*Directions*. Every line of the data below should be written out word for word.

*Listed entries*.
(** What an iterator yields: the entries, cut short by an error if there is
    one. *)
Definition yields_items (l : list (bytes * bytes)) (items : list (res string (bytes * bytes)))
    : Prop :=
  items = map Ok l \/
  exists n e rest, (n <= length l)%nat /\ items = map Ok (take n l) ++ Err e :: rest.

(** ** The engine

    [Database], [WriteTransaction] and [ReadTransaction] with the calls
    [redb.rs] makes; an error is its message. *)

Class RedbEngine (Db Txn : Type) := {
  begin_write : M Db string Txn;
  begin_read : M Db string Txn;
  open_table : Txn -> table -> M Db string unit;
  get_key : Txn -> table -> bytes -> M Db string (option bytes);
  insert_key : Txn -> table -> bytes -> bytes -> M Db string Txn;
  range : Txn -> table -> bytes -> bytes -> M Db string (list (res string (bytes * bytes)));
  iter : Txn -> table -> M Db string (list (res string (bytes * bytes)));
  commit : Txn -> M Db string unit;

  (** What is stored, and what a transaction sees. *)
  committed : Db -> table -> gmap bytes bytes;
  seen : Txn -> table -> gmap bytes bytes;

  begin_write_spec db : let '(db', r) := begin_write db in
    committed db' = committed db /\
    match r with Ok x => seen x = committed db | Err _ => True | Panic => False end;
  begin_read_spec db : let '(db', r) := begin_read db in
    committed db' = committed db /\
    match r with Ok x => seen x = committed db | Err _ => True | Panic => False end;
  open_table_spec x t db : let '(db', r) := open_table x t db in
    committed db' = committed db /\ r <> Panic;
  get_key_spec x t k db : let '(db', r) := get_key x t k db in
    committed db' = committed db /\
    match r with Ok o => o = seen x t !! k | Err _ => True | Panic => False end;
  insert_key_spec x t k v db : let '(db', r) := insert_key x t k v db in
    committed db' = committed db /\
    match r with
    | Ok x' => seen x' t = <[k := v]> (seen x t) /\ forall t', t' <> t -> seen x' t' = seen x t'
    | Err _ => True
    | Panic => False
    end;
  range_spec x t lo hi db : let '(db', r) := range x t lo hi db in
    committed db' = committed db /\
    match r with
    | Ok items => exists l,
        sorted_range (seen x t) (fun k => lex_le lo k = true /\ lex_le k hi = true) l /\
        yields_items l items
    | Err _ => True
    | Panic => False
    end;
  iter_spec x t db : let '(db', r) := iter x t db in
    committed db' = committed db /\
    match r with
    | Ok items => exists l, sorted_range (seen x t) (fun _ => True) l /\ yields_items l items
    | Err _ => True
    | Panic => False
    end;
  commit_spec x db : let '(db', r) := commit x db in
    match r with
    | Ok _ => committed db' = seen x
    | Err _ => committed db' = committed db \/ committed db' = seen x
    | Panic => False
    end;
}.

(** A commit is atomic; an engine could still fail after the changes are kept,
    while it confirms them.  That this does not happen is a condition of its
    own. *)
Class AtomicCommit (Db Txn : Type) `{!RedbEngine Db Txn} : Prop :=
  failed_commit : forall x db db' e,
    commit x db = (db', Err e) -> committed db' = committed db.

(** ** Keys *)

Definition encode_frame_key (room_id log_index : N) : bytes :=
  to_be_bytes 16 room_id ++ to_be_bytes 8 log_index.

*Task result*.
(** What an iterator yields: the entries, cut short by an error if there is
    one. *)
Definition yields_items (l : list (bytes * bytes)) (items : list (res string (bytes * bytes)))
    : Prop :=
  items = map Ok l \/
  exists n e rest, (n <= length l)%nat /\ items = map Ok (take n l) ++ Err e :: rest.

(** ** The engine

    [Database], [WriteTransaction] and [ReadTransaction] with the calls
    [redb.rs] makes; an error is its message. *)

Class RedbEngine (Db Txn : Type) := {
  begin_write : M Db string Txn;
  begin_read : M Db string Txn;
  open_table : Txn -> table -> M Db string unit;
  get_key : Txn -> table -> bytes -> M Db string (option bytes);
  insert_key : Txn -> table -> bytes -> bytes -> M Db string Txn;
  range : Txn -> table -> bytes -> bytes -> M Db string (list (res string (bytes * bytes)));
  iter : Txn -> table -> M Db string (list (res string (bytes * bytes)));
  commit : Txn -> M Db string unit;

  (** What is stored, and what a transaction sees. *)
  committed : Db -> table -> gmap bytes bytes;
  seen : Txn -> table -> gmap bytes bytes;

  begin_write_spec db : let '(db', r) := begin_write db in
    committed db' = committed db /\
    match r with Ok x => seen x = committed db | Err _ => True | Panic => False end;
  begin_read_spec db : let '(db', r) := begin_read db in
    committed db' = committed db /\
    match r with Ok x => seen x = committed db | Err _ => True | Panic => False end;
  open_table_spec x t db : let '(db', r) := open_table x t db in
    committed db' = committed db /\ r <> Panic;
  get_key_spec x t k db : let '(db', r) := get_key x t k db in
    committed db' = committed db /\
    match r with Ok o => o = seen x t !! k | Err _ => True | Panic => False end;
  insert_key_spec x t k v db : let '(db', r) := insert_key x t k v db in
    committed db' = committed db /\
    match r with
    | Ok x' => seen x' t = <[k := v]> (seen x t) /\ forall t', t' <> t -> seen x' t' = seen x t'
    | Err _ => True
    | Panic => False
    end;
  range_spec x t lo hi db : let '(db', r) := range x t lo hi db in
    committed db' = committed db /\
    match r with
    | Ok items => exists l,
        sorted_range (seen x t) (fun k => lex_le lo k = true /\ lex_le k hi = true) l /\
        yields_items l items
    | Err _ => True
    | Panic => False
    end;
  iter_spec x t db : let '(db', r) := iter x t db in
    committed db' = committed db /\
    match r with
    | Ok items => exists l, sorted_range (seen x t) (fun _ => True) l /\ yields_items l items
    | Err _ => True
    | Panic => False
    end;
  commit_spec x db : let '(db', r) := commit x db in
    match r with
    | Ok _ => committed db' = seen x
    | Err _ => committed db' = committed db \/ committed db' = seen x
    | Panic => False
    end;
}.

(** A commit is atomic; an engine could still fail after the changes are kept,
    while it confirms them.  That this does not happen is a condition of its
    own. *)
Class AtomicCommit (Db Txn : Type) `{!RedbEngine Db Txn} : Prop :=
  failed_commit : forall x db db' e,
    commit x db = (db', Err e) -> committed db' = committed db.

(** ** Keys *)

Definition encode_frame_key (room_id log_index : N) : bytes :=
  to_be_bytes 16 room_id ++ to_be_bytes 8 log_index.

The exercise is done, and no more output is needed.